> WHAT THE TASK ASKS: Please work out how many of the lines below include "ScheduledIO". Only the number should be given.

> DATA:
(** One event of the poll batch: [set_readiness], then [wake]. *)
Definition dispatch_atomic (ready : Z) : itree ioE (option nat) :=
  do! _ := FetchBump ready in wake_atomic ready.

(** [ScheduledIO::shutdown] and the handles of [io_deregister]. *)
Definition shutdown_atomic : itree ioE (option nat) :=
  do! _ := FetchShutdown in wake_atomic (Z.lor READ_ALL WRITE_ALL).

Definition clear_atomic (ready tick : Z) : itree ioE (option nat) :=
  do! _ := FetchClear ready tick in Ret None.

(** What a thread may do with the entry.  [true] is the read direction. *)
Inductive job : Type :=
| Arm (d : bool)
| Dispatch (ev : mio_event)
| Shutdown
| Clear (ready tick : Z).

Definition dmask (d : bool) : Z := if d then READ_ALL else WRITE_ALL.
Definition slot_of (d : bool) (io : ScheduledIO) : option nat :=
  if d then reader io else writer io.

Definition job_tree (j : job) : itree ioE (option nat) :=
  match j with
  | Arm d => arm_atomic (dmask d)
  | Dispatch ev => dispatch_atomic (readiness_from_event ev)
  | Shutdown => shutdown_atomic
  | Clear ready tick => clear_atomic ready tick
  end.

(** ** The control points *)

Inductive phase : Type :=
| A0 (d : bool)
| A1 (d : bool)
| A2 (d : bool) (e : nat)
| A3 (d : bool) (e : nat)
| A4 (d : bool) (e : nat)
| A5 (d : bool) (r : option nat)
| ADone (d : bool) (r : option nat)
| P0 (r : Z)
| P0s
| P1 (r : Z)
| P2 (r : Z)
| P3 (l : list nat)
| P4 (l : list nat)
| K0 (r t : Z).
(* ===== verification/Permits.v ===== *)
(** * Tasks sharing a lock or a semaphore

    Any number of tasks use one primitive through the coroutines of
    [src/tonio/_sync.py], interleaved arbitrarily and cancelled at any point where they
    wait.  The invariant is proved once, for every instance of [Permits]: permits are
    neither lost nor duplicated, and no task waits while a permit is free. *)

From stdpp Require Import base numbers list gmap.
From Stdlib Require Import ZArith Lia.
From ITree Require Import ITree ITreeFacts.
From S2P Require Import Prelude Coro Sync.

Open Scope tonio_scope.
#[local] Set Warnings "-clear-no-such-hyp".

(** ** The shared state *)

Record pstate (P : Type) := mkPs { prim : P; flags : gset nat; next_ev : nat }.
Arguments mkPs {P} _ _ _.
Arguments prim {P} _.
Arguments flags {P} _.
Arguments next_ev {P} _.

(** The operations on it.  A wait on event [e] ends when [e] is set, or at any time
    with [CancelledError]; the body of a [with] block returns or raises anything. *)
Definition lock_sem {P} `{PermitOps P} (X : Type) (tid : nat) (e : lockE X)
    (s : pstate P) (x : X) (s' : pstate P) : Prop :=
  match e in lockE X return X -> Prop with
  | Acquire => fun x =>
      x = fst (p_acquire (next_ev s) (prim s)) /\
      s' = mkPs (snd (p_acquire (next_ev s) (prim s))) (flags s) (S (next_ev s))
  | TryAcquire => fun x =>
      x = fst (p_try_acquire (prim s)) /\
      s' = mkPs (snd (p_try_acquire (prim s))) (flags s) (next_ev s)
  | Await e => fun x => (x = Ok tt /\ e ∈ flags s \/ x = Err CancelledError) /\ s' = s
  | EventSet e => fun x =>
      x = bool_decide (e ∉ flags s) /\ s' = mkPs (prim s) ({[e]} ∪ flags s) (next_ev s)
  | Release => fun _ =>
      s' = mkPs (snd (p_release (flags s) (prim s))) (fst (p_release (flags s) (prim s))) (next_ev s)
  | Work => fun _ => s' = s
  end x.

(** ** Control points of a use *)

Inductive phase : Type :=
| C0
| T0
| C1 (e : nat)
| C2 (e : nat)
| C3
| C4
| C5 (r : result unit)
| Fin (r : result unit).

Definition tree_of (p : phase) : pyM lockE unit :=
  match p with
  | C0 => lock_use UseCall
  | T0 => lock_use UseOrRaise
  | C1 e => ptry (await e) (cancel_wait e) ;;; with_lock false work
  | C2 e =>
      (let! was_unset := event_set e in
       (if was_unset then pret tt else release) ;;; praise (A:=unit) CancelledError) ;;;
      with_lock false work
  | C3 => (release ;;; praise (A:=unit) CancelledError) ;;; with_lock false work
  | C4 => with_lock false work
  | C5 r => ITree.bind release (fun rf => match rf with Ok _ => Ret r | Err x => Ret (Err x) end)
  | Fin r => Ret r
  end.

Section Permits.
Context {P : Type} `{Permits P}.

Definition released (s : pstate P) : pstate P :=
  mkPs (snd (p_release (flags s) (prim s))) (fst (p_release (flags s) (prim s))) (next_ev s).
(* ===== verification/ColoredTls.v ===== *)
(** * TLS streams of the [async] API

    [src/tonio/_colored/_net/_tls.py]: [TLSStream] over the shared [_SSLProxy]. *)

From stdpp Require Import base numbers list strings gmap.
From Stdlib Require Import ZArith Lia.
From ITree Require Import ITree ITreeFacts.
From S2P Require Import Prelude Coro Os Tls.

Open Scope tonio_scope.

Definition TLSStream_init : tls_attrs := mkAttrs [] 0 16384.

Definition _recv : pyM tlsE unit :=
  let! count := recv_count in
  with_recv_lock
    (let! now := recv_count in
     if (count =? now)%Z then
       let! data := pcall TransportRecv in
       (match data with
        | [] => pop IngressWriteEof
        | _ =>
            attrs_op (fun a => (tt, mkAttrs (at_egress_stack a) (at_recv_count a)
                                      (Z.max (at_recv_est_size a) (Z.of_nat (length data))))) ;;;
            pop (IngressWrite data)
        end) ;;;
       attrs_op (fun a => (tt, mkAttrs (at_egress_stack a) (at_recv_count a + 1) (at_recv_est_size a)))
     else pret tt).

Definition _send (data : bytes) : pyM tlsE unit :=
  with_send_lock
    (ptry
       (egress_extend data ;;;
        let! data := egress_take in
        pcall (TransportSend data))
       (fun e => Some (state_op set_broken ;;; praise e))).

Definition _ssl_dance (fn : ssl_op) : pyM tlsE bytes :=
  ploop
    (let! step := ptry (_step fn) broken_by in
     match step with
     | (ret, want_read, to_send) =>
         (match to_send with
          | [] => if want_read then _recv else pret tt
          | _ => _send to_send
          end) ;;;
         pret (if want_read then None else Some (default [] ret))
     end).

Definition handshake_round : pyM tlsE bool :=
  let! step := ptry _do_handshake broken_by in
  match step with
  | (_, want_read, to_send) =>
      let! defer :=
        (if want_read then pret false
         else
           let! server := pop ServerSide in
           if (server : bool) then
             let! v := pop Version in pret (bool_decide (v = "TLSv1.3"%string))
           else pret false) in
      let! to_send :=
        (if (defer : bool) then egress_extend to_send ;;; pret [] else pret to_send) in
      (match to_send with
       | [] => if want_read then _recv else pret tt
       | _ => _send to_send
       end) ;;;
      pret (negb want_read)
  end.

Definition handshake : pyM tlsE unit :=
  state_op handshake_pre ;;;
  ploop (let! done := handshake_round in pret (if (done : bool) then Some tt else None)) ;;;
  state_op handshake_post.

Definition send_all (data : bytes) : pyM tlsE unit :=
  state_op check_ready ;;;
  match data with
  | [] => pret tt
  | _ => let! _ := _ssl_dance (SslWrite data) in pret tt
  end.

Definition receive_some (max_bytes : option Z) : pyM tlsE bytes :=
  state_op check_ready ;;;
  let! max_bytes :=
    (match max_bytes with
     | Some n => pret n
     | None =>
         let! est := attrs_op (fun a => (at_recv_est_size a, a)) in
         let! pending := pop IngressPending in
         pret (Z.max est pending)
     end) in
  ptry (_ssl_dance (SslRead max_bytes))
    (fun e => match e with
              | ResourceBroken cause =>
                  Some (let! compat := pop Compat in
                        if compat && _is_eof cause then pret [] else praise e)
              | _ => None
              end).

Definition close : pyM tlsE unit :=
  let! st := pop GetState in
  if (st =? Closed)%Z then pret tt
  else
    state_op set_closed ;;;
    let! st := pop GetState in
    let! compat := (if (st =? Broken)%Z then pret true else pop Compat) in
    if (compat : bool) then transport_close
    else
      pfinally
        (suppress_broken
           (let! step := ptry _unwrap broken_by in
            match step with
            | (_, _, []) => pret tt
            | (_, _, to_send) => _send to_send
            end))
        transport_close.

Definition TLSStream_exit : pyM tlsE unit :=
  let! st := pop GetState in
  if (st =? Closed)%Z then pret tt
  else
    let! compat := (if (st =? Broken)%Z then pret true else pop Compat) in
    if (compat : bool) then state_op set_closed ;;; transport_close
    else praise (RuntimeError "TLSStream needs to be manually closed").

> RESPONSE FOR THIS EXERCISE: 2